==== Data to use
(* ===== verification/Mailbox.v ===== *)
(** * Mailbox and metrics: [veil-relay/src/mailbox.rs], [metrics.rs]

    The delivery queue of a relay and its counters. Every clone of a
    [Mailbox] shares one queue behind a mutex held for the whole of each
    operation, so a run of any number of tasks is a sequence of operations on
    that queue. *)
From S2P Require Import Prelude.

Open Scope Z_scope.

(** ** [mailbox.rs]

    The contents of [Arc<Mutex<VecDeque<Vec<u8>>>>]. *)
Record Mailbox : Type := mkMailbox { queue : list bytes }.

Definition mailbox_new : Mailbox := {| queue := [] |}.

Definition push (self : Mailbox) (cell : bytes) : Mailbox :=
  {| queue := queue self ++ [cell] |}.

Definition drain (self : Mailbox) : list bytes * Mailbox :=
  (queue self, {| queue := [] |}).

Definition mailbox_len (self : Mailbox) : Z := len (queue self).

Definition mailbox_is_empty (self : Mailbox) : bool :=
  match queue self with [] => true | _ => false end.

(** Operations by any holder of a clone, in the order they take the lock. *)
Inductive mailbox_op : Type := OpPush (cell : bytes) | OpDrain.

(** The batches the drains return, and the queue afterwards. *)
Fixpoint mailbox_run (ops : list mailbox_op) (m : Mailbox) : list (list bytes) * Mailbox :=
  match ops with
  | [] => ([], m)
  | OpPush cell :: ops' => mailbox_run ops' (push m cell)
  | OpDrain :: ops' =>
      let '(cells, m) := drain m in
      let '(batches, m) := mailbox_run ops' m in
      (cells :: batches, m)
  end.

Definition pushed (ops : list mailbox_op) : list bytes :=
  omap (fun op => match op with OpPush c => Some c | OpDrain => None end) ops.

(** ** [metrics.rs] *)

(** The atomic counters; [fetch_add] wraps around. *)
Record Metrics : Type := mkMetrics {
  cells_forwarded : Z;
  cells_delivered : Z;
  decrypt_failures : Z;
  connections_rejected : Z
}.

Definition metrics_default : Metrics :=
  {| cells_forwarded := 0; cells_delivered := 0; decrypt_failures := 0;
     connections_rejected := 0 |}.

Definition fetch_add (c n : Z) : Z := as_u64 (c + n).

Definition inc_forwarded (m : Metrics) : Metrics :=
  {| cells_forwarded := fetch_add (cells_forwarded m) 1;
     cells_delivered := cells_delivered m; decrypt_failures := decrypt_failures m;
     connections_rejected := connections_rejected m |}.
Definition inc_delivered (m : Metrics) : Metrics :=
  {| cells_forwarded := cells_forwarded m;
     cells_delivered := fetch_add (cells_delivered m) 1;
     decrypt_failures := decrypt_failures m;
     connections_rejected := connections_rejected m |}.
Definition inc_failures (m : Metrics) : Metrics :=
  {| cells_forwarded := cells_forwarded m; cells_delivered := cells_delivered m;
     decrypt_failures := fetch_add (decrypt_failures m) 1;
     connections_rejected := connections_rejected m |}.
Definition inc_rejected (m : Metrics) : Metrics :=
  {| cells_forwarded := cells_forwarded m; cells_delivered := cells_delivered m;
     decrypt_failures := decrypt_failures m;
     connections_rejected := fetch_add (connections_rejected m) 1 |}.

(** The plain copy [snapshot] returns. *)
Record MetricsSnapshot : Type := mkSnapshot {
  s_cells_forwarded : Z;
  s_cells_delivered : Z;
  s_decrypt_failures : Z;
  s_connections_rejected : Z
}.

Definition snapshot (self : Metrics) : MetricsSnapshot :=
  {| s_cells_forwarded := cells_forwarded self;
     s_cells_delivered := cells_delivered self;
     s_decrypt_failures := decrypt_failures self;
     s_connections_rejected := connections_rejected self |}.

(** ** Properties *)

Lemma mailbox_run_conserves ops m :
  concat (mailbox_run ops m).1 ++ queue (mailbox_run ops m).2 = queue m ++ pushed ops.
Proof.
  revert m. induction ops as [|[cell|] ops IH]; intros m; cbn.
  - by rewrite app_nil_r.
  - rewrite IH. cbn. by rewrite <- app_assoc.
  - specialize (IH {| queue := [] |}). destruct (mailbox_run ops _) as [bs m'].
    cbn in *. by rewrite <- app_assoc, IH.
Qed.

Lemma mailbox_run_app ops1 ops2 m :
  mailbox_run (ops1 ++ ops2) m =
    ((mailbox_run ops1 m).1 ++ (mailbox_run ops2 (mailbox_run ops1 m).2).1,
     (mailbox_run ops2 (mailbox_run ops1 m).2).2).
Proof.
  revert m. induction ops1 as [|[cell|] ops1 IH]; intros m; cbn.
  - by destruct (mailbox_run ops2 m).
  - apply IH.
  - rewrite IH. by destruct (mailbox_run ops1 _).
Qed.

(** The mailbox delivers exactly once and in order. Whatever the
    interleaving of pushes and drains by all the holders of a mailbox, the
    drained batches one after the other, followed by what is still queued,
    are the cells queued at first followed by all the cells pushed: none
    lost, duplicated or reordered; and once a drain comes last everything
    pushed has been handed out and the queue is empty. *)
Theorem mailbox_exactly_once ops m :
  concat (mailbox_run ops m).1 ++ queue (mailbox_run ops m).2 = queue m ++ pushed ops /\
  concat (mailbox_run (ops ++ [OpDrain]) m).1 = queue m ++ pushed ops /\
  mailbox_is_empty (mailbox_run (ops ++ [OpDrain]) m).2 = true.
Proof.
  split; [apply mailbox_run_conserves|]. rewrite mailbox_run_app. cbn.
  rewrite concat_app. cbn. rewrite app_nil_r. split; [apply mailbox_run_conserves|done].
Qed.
========
==== Data to use
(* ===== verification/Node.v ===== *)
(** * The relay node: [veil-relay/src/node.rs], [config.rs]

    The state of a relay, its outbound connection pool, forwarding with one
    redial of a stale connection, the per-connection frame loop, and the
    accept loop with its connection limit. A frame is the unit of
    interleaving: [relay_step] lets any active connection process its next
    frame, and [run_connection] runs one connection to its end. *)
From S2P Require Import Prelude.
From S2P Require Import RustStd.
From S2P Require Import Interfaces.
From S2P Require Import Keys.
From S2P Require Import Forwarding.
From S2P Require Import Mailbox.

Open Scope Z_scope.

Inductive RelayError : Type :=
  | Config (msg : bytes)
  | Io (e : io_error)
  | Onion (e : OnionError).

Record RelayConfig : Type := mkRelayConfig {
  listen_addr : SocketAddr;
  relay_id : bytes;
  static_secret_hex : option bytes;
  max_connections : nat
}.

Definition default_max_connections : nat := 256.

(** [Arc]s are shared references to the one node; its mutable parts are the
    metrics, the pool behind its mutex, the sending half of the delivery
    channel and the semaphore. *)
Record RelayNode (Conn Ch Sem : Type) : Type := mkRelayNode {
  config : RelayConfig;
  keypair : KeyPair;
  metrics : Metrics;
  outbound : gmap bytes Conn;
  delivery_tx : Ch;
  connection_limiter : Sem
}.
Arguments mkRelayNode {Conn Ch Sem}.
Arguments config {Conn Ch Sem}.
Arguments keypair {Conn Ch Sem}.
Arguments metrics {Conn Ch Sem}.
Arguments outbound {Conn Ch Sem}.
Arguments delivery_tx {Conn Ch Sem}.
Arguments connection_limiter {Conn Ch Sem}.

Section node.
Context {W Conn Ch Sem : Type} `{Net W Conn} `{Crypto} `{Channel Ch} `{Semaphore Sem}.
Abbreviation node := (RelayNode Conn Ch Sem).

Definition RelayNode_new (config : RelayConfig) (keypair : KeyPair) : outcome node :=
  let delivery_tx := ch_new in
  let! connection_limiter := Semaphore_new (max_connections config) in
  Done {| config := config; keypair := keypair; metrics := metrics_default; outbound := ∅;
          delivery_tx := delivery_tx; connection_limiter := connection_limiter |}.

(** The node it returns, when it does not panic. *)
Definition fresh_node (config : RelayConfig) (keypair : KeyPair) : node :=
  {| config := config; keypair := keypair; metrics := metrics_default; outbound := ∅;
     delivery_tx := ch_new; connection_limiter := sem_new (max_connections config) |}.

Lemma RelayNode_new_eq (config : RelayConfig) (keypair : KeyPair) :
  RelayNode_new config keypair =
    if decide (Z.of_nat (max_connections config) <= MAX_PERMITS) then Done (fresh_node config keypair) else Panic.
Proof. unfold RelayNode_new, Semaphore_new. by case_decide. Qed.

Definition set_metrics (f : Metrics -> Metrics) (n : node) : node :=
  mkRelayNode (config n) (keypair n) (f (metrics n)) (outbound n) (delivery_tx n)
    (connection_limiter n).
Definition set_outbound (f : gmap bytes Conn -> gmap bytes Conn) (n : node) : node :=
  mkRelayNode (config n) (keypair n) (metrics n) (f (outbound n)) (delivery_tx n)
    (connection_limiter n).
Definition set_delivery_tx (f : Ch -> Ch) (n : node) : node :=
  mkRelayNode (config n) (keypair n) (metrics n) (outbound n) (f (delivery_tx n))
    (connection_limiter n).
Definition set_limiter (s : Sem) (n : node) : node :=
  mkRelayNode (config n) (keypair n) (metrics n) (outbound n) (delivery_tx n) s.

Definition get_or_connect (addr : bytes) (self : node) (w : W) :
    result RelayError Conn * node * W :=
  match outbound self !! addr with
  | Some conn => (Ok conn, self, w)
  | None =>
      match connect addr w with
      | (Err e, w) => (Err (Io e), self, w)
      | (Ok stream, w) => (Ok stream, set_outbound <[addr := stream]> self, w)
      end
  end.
========
==== Data to use
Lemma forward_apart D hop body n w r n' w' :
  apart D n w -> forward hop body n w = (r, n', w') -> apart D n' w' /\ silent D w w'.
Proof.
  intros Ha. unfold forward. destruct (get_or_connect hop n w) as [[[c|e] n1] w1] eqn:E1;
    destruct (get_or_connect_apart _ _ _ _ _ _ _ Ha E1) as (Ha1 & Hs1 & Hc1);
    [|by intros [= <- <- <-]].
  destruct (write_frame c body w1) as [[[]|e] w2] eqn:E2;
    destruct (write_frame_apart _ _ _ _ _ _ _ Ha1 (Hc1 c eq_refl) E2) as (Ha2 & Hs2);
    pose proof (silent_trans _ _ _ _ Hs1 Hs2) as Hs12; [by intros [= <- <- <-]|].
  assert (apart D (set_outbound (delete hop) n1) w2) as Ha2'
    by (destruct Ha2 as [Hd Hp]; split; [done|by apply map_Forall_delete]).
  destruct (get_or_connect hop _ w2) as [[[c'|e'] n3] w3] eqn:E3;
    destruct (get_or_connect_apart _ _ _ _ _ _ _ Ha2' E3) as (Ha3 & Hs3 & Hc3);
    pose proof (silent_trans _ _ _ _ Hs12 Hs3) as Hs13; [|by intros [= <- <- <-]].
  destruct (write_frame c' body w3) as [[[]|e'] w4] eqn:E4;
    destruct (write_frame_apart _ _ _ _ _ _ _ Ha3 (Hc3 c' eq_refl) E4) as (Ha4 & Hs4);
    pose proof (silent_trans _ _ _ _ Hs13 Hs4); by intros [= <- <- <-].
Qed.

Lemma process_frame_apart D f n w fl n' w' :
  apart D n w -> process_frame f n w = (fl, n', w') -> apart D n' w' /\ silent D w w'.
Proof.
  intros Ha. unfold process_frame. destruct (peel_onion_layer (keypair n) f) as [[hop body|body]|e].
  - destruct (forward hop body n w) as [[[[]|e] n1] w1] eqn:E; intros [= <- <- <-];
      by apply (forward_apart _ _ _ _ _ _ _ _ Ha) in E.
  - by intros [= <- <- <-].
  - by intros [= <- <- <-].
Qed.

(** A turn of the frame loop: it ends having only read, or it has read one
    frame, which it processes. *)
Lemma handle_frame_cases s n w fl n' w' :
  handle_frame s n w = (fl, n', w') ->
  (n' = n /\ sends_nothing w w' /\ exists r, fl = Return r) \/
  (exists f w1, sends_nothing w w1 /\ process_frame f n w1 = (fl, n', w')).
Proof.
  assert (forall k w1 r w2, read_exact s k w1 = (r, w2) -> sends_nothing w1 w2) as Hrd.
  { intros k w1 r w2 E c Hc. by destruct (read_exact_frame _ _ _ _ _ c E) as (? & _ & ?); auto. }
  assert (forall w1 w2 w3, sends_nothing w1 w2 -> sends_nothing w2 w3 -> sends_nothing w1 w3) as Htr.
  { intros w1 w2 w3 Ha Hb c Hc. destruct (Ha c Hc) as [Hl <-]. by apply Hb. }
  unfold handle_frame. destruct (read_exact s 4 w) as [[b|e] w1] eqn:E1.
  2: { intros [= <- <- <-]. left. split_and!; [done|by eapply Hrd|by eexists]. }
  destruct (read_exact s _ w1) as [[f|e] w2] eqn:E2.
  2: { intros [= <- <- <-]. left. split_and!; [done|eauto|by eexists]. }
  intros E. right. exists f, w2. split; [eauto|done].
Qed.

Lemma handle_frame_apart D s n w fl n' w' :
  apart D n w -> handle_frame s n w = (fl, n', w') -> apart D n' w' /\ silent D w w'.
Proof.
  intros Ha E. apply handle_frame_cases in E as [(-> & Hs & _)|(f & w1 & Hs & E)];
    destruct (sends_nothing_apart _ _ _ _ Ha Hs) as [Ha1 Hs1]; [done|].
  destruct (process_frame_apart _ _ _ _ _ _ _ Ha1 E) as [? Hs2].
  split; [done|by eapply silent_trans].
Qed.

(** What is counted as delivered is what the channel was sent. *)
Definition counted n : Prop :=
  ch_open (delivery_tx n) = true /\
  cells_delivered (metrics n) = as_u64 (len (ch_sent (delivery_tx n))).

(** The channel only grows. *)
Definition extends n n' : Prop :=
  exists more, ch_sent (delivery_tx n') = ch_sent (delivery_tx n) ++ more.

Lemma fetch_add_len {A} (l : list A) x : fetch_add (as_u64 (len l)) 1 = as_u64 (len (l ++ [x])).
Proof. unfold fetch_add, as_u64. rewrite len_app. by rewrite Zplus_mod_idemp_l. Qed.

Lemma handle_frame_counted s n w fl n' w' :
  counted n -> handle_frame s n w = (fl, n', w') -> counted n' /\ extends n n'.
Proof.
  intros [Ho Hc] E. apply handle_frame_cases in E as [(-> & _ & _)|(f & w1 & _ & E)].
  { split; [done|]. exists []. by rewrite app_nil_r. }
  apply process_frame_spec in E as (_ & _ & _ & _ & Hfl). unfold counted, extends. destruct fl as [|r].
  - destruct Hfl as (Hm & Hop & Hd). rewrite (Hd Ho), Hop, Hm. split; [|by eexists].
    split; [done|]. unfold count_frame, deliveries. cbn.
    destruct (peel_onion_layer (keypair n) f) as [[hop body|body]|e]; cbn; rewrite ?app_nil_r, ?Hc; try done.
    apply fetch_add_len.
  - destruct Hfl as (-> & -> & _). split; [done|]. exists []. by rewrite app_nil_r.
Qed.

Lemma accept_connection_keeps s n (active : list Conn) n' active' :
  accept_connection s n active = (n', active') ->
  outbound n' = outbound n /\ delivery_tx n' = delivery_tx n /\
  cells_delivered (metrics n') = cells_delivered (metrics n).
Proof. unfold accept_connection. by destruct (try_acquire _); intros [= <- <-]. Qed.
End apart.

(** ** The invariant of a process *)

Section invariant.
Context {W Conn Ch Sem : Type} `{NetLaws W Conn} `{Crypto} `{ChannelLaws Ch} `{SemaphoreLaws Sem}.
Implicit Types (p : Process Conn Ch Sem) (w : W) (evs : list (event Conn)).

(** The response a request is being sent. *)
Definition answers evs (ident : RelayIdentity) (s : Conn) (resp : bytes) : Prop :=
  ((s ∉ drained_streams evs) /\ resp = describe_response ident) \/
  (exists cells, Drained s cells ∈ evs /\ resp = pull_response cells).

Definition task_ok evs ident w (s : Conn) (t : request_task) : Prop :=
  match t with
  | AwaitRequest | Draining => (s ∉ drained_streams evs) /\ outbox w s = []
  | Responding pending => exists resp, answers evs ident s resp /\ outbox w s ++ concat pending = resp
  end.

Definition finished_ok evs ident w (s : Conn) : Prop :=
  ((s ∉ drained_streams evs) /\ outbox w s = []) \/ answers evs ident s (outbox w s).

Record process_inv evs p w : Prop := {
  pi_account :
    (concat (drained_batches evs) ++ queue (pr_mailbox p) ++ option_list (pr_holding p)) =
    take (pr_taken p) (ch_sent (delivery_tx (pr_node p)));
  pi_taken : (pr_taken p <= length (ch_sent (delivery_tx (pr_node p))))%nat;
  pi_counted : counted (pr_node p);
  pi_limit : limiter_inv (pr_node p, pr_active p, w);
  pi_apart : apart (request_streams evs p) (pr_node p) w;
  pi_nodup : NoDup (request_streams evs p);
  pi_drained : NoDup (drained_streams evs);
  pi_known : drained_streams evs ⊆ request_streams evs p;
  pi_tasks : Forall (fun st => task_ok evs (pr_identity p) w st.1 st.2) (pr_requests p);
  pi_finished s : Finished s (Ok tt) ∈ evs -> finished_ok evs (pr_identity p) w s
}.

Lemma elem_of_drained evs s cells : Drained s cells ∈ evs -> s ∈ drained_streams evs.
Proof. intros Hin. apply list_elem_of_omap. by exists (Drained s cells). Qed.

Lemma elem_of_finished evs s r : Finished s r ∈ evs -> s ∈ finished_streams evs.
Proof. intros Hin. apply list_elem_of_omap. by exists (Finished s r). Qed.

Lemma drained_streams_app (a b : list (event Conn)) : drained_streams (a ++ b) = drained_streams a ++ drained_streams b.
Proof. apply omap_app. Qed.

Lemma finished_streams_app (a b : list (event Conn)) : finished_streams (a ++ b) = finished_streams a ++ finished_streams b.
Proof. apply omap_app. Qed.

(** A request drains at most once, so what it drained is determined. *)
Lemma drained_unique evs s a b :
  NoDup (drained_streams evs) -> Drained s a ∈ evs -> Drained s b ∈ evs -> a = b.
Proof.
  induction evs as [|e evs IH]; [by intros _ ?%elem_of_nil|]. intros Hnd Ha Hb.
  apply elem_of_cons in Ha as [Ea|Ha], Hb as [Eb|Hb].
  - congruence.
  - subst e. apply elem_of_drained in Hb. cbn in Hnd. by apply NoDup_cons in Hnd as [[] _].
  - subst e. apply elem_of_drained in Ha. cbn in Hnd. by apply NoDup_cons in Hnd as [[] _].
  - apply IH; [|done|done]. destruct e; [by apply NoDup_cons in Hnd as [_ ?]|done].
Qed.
========
(Problem to work on) In the listing above, the lines from the one containing "assert (apart D" through the one containing "Lemma process_frame_apart D" must be set down exactly, with no other lines.

(Written solution)
  assert (apart D (set_outbound (delete hop) n1) w2) as Ha2'
    by (destruct Ha2 as [Hd Hp]; split; [done|by apply map_Forall_delete]).
  destruct (get_or_connect hop _ w2) as [[[c'|e'] n3] w3] eqn:E3;
    destruct (get_or_connect_apart _ _ _ _ _ _ _ Ha2' E3) as (Ha3 & Hs3 & Hc3);
    pose proof (silent_trans _ _ _ _ Hs12 Hs3) as Hs13; [|by intros [= <- <- <-]].
  destruct (write_frame c' body w3) as [[[]|e'] w4] eqn:E4;
    destruct (write_frame_apart _ _ _ _ _ _ _ Ha3 (Hc3 c' eq_refl) E4) as (Ha4 & Hs4);
    pose proof (silent_trans _ _ _ _ Hs13 Hs4); by intros [= <- <- <-].
Qed.

Lemma process_frame_apart D f n w fl n' w' :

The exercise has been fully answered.